(** * TMSU [mount] sub-command (src/tmsu/cli/mount.go)

    A shallow embedding of [mountExec], [listMounts], [mountDefault] and
    [mountExplicit].  The Go functions talk to the operating system
    (os.Stat, os/exec, time.Sleep, syscall.Wait4, a pipe read) and to the
    logger; here every such call appends an [Event] to a chronological
    trace and takes its answer from a [World], a description of what the
    operating system would answer during one invocation.  A Go [error] is
    modelled by the text its [Error()] method returns, [nil] by [None]. *)

From Stdlib Require Import String Ascii List ZArith Bool Lia PeanoNat.
Import ListNotations.
Local Open Scope list_scope.
Local Open Scope string_scope.

(** ** Go values *)

(** A non-nil Go error, as the text [%v] prints for it. *)
Definition error : Type := string.

(** The part of os.FileInfo the command looks at. *)
Record FileInfo : Type := mkFileInfo {
  Name : string;
  IsDir : bool
}.

(** syscall.WaitStatus is a uint32 holding the raw wait(2) status word. *)
Definition WaitStatus : Type := Z.

(** os/exec.Cmd: the path of the program to run and the full argument
    vector (element 0 is the name given to exec.Command). *)
Record Cmd : Type := mkCmd {
  Path : string;
  Args : list string
}.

────────────────

■ What the task requires
Write out each line of the data that holds the string "Scope".

■ Solution
Local Open Scope list_scope.
Local Open Scope string_scope.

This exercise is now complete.